§ Dataset excerpts
■ ■ ■ ■ ■

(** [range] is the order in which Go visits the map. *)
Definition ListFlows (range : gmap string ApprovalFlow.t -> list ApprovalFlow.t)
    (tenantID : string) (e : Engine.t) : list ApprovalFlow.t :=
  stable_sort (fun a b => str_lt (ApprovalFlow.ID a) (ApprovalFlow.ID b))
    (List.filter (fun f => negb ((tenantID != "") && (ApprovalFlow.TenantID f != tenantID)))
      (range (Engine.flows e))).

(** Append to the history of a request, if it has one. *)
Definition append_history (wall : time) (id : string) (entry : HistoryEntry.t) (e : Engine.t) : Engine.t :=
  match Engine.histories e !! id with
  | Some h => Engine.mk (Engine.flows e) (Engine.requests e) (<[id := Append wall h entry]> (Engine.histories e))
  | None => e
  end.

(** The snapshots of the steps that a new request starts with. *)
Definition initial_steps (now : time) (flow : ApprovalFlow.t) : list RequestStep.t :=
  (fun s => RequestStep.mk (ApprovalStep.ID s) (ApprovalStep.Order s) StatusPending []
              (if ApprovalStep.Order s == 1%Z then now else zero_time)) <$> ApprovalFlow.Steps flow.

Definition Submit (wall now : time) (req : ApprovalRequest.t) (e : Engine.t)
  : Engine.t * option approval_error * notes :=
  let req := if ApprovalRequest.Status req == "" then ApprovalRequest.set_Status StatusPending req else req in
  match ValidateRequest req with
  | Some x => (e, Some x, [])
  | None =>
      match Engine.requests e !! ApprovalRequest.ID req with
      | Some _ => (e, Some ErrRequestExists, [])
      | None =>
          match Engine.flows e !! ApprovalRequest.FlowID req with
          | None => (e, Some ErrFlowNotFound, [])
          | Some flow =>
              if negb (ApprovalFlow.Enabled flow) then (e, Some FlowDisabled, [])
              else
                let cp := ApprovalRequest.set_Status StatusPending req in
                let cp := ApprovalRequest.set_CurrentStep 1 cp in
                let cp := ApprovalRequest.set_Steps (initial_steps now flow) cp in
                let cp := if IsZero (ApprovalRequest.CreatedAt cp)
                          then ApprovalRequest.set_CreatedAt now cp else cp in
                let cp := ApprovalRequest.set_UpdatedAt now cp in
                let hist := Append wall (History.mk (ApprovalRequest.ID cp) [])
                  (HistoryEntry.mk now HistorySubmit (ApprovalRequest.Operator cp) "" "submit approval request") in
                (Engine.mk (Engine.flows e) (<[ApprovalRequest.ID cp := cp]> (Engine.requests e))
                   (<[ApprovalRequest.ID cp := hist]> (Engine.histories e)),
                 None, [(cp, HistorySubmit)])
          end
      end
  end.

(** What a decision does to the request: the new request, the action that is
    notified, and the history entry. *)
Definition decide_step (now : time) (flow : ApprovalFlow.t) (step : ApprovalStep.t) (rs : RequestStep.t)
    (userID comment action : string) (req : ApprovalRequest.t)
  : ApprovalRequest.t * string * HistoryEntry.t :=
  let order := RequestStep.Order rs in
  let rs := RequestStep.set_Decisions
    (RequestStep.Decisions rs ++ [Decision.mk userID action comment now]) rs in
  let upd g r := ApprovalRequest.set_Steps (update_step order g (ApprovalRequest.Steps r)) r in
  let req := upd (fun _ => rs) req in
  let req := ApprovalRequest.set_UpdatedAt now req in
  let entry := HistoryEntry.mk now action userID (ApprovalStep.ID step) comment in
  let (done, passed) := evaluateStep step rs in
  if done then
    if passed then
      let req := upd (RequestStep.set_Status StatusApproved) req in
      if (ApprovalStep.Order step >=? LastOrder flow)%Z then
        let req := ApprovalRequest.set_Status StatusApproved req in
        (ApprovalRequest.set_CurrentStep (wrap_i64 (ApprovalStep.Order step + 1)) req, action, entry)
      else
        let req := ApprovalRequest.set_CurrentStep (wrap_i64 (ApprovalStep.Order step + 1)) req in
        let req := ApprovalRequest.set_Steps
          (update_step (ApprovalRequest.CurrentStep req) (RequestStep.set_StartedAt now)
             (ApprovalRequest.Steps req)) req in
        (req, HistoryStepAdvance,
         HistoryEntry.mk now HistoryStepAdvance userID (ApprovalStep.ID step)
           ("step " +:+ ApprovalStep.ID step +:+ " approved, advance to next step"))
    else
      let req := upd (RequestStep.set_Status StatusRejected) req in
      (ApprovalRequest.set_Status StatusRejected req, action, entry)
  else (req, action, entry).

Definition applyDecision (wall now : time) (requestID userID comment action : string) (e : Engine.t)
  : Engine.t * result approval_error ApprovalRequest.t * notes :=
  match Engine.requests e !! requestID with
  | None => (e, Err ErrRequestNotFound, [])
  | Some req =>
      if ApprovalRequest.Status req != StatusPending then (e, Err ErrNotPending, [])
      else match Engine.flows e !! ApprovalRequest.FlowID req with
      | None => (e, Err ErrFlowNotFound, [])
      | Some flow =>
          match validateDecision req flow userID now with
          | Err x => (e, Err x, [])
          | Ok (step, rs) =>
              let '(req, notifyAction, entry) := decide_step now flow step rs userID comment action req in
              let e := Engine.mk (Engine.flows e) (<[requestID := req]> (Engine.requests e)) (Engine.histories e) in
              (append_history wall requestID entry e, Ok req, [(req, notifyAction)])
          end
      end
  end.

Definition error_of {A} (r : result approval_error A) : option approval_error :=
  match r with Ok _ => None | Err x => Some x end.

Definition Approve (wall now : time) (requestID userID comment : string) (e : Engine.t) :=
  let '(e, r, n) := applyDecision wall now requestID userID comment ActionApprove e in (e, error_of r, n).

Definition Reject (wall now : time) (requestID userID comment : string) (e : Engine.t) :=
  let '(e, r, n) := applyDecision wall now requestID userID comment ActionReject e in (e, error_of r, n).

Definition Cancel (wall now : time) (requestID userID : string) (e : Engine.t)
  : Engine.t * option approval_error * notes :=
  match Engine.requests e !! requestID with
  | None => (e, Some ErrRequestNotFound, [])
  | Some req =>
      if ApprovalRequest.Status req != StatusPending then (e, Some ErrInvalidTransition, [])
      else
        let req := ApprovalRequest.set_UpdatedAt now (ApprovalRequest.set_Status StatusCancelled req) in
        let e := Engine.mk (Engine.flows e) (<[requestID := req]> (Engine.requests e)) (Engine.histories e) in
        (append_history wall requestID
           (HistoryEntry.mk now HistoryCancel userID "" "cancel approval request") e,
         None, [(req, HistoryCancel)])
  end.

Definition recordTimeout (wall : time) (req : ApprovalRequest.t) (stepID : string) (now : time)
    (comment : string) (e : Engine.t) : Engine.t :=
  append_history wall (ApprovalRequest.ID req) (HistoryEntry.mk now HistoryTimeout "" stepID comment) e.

■ ■ ■ ■ ■

Everything above from the line containing "(RequestStep.Decisions rs ++" through the line containing "let req := ApprovalRequest.set_CurrentStep" must be copied exactly. Nothing outside that range belongs in the answer.

§ Response for this exercise
    (RequestStep.Decisions rs ++ [Decision.mk userID action comment now]) rs in
  let upd g r := ApprovalRequest.set_Steps (update_step order g (ApprovalRequest.Steps r)) r in
  let req := upd (fun _ => rs) req in
  let req := ApprovalRequest.set_UpdatedAt now req in
  let entry := HistoryEntry.mk now action userID (ApprovalStep.ID step) comment in
  let (done, passed) := evaluateStep step rs in
  if done then
    if passed then
      let req := upd (RequestStep.set_Status StatusApproved) req in
      if (ApprovalStep.Order step >=? LastOrder flow)%Z then
        let req := ApprovalRequest.set_Status StatusApproved req in
        (ApprovalRequest.set_CurrentStep (wrap_i64 (ApprovalStep.Order step + 1)) req, action, entry)
      else
        let req := ApprovalRequest.set_CurrentStep (wrap_i64 (ApprovalStep.Order step + 1)) req in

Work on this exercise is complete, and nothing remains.